Carl Wilhelm Scheele

Statue of chemist Carl Wilhelm Scheele in Humlegarden park in Stockholm, Sweden. Photo credit: Mikhail Markovskiy/ 

Scheele would have wanted to be remembered for a lot of things, and forgotten for the only invention he is now known for—a compound known as Scheele's Green, that has over the decades killed untold number of people including Napoleon perhaps. Scheele's Green is a yellowish-green pigment which was used to dye paper, such as wallpapers and paper hangings, dye cotton and linen and also in some children's toys. The pigment is a compound of arsenic.

In those days, the toxicity of arsenic was not known.

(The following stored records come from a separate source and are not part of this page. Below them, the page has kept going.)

(** A loop body that calls [version] on the items a guard selects. *)
Definition guarded (g : state -> string -> bool)
    (roots : list (string * string)) (full : bool)
    (st : state) (kv : string * module) : state :=
  if g st (fst kv) then version st (fst kv) (snd kv) roots full else st.

Definition top_level (_ : state) (k : string) : bool := negb (has_char dot k).

Definition second_level (st : state) (k : string) : bool :=
  match split_on dot k with
  | [b0; _] => bool_decide (b0 ∈ namespaces st)
  | _ => false
  end.

(** The names the two loops of [module_versions] hand to [version]:
    those without a dot, and those of two segments whose first segment is
    a loaded module recorded as a namespace. *)
Definition inspected (roots : list (string * string))
    (sys_modules : gmap string module) (k : string) : bool :=
  negb (has_char dot k)
  || match split_on dot k with
     | [b0; _] =>
         match sys_modules !! b0 with
         | Some m0 => is_namespace roots m0
         | None => false
         end
     | _ => false
     end.

(** A value made of empty strings only: the empty string, or a sequence
    of such values. *)
Inductive blank : pyval -> Prop :=
  | blank_str : blank (PyStr "")
  | blank_seq (l : list pyval) : Forall blank l -> blank (PySeq l).

(** Induction on values with the hypothesis for every element of a
    sequence. *)
Fixpoint pyval_nested_ind (P : pyval -> Prop)
    (Hstr : forall s, P (PyStr s))
    (Hseq : forall l, Forall P l -> P (PySeq l))
    (Hother : forall r, P (PyOther r))
    (v : pyval) : P v :=
  match v with
  | PyStr s => Hstr s
  | PySeq l =>
      Hseq l ((fix go (l : list pyval) : Forall P l :=
                 match l with
                 | [] => @List.Forall_nil _ P
                 | x :: l' =>
                     @List.Forall_cons _ P x l'
                       (pyval_nested_ind P Hstr Hseq Hother x) (go l')
                 end) l)
  | PyOther r => Hother r
  end.

(** [Repo(path)] raised [InvalidGitRepositoryError]: the case in which
    [lookup_git_repo] goes up one directory. *)
Definition not_a_repo (o : outcome repo) : bool :=
  match o with
  | Raise (InvalidGitRepositoryError _) => true
  | _ => false
  end.

(** The path after [k] turns of the loop of [lookup_git_repo]. *)
Definition ancestor (k : nat) (path : string) : string :=
  Nat.iter k dirname path.

(** A candidate pair is harmless when its ascent ends without an
    exception and, if a repository was found, its state can be read or
    the read raises a [ValueError]. *)
Definition harmless (Repo : string -> outcome repo) (fuel : nat)
    (full : bool) (pair : string * string) : bool :=
  match lookup_git_repo Repo fuel (snd pair) with
  | Some (Ret None) => true
  | Some (Ret (Some r)) =>
      match read_state full (snd pair) r with
      | Ret _ => true
      | Raise e => is_ValueError e
      end
  | _ => false
  end.

(** ** A host used in the examples *)

(** [sysconfig.get_paths().items()] of a system installation *)
Definition example_get_paths : list (string * string) :=
  [ ("stdlib", "/usr/lib/python3.11");
    ("platstdlib", "/usr/lib/python3.11");
    ("purelib", "/usr/lib/python3.11/site-packages");
    ("platlib", "/usr/lib/python3.11/site-packages");
    ("include", "/usr/include/python3.11");
    ("scripts", "/usr/bin");
    ("data", "/usr") ].

Definition json_module : module :=
  Module_ (Some (Some "/usr/lib/python3.11/json/__init__.py")) (Some (PyStr "2.0.9")).

Definition os_module : module :=
  Module_ (Some (Some "/usr/lib/python3.11/os.py")) None.

Definition six_module : module :=
  Module_ (Some (Some "/usr/lib/python3.11/site-packages/six.py")) None.

Definition foo_module : module :=
  Module_ (Some (Some "/opt/devwork/foo/mod.py")) None.

Definition devpkg_module : module :=
  Module_ (Some (Some "/opt/devwork/devpkg/__init__.py")) (Some (PyStr "0.3.1")).

(** [sys.modules] *)
Definition example_modules : gmap string module :=
  list_to_map
    [ ("json", json_module); ("os", os_module); ("six", six_module);
      ("foo", foo_module); ("devpkg", devpkg_module);
      ("earthkit", Module_ None None);
      ("earthkit.meteo",
       Module_ (Some (Some "/opt/devwork/earthkit/meteo/__init__.py")) None) ].

(** [sys.modules] of a host with a namespace package and a member of it
    that has a version attribute. *)
Definition utils_module : module :=
  Module_ (Some (Some "/opt/devwork/anemoi/utils/__init__.py"))
    (Some (PyStr "0.1.9")).

Definition family_modules : gmap string module :=
  list_to_map
    [ ("anemoi", Module_ None None); ("anemoi.utils", utils_module);
      ("os", os_module) ].


(** A host on which no directory is a repository. *)
Definition no_repo (path : string) : outcome repo :=
  Raise (InvalidGitRepositoryError path).

(** A repository without any commit: reading the head raises
    [ValueError]. *)
Definition unborn_repo : repo :=
  Repo_ (Raise (ValueError "Reference at 'refs/heads/main' does not exist"))
        (Ret []) (Ret []) (Ret []).

(** A repository whose index cannot be read: the git command fails. *)
Definition corrupt_repo : repo :=
  Repo_ (Ret "3f2a9c0e") (Raise (GitCommandError "index file corrupt"))
        (Ret []) (Ret []).

Definition clean_repo : repo :=
  Repo_ (Ret "9d1c77ab") (Ret ["b.py"; "a.py"]) (Ret ["notes.txt"])
        (Ret ["https://example.org/baz.git"]).

(** A host with three checkouts under /opt/devwork. *)
Definition example_Repo (path : string) : outcome repo :=
  if String.eqb path "/opt/devwork/foo" then Ret unborn_repo
  else if String.eqb path "/opt/devwork/bar" then Ret corrupt_repo
  else if String.eqb path "/opt/devwork/baz" then Ret clean_repo
  else Raise (InvalidGitRepositoryError path).

(** [dir(platform)] cut down to three queries, and their results on a
    Linux host. *)
Definition example_platform_dir : list string :=
  ["_syscmd_ver"; "mac_ver"; "processor"; "system"].

Definition example_platform_call (p : string) : outcome pyval :=
  if String.eqb p "mac_ver" then
    Ret (PySeq [PyStr ""; PySeq [PyStr ""; PyStr ""; PyStr ""]; PyStr ""])
  else if String.eqb p "processor" then Ret (PyStr "")
  else if String.eqb p "system" then Ret (PyStr "Linux")
  else Raise (OtherException "TypeError" "missing argument").

(** Decoding and stripping restricted to what the examples need: bytes
    are taken as characters and blanks are removed at both ends. *)
Definition example_decode (b : list Byte.byte) : outcome string :=
  Ret (string_of_list_byte b).

Fixpoint lstrip_blank (s : string) : string :=
  match s with
  | String c s' => if Ascii.is_space c then lstrip_blank s' else s
  | EmptyString => ""
  end.

Definition example_strip (s : string) : string :=
  String.rev (lstrip_blank (String.rev (lstrip_blank s))).

(** A host whose GPU query fails while its output is parsed. *)
Definition failing_nvsmi : nvsmi nat :=
  Nvsmi nat true
    (Raise (ValueError "could not convert string to float: '[N/A]'")).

People used bright green wallpapers in their rooms, ladies wore green dresses and newspapers and magazines used vibrant green colors to print advertisements. During Napoleon's exile in St. Helena, he resided in a house in which the rooms were painted bright green, his favorite color. Although Napoleon died of stomach cancer, arsenic exposure is known to increase the risk of gastric carcinoma. Analysis of samples of his hair also revealed significant amounts of arsenic.

Scheele, in many ways, was far ahead of his time. He discovered more elements and isolated more compounds than any of his peers, yet the only thing that was named after him was a poison. The celebrated American writer Issac Asimov recognized Scheele as one of the greatest pharmacist in history, but his inability to command the same level of recognition as many of his contemporaries led Asimov to famously refer to the genius as “hard-luck Scheele”.

Years of dabbling with dangerous chemicals, including heavy metals (Scheele had the habit of smelling ad tasting any new substance he discovered), took toll on his health and he developed kidney problems. Scheele died young at the age of 43 from mercury poisoning.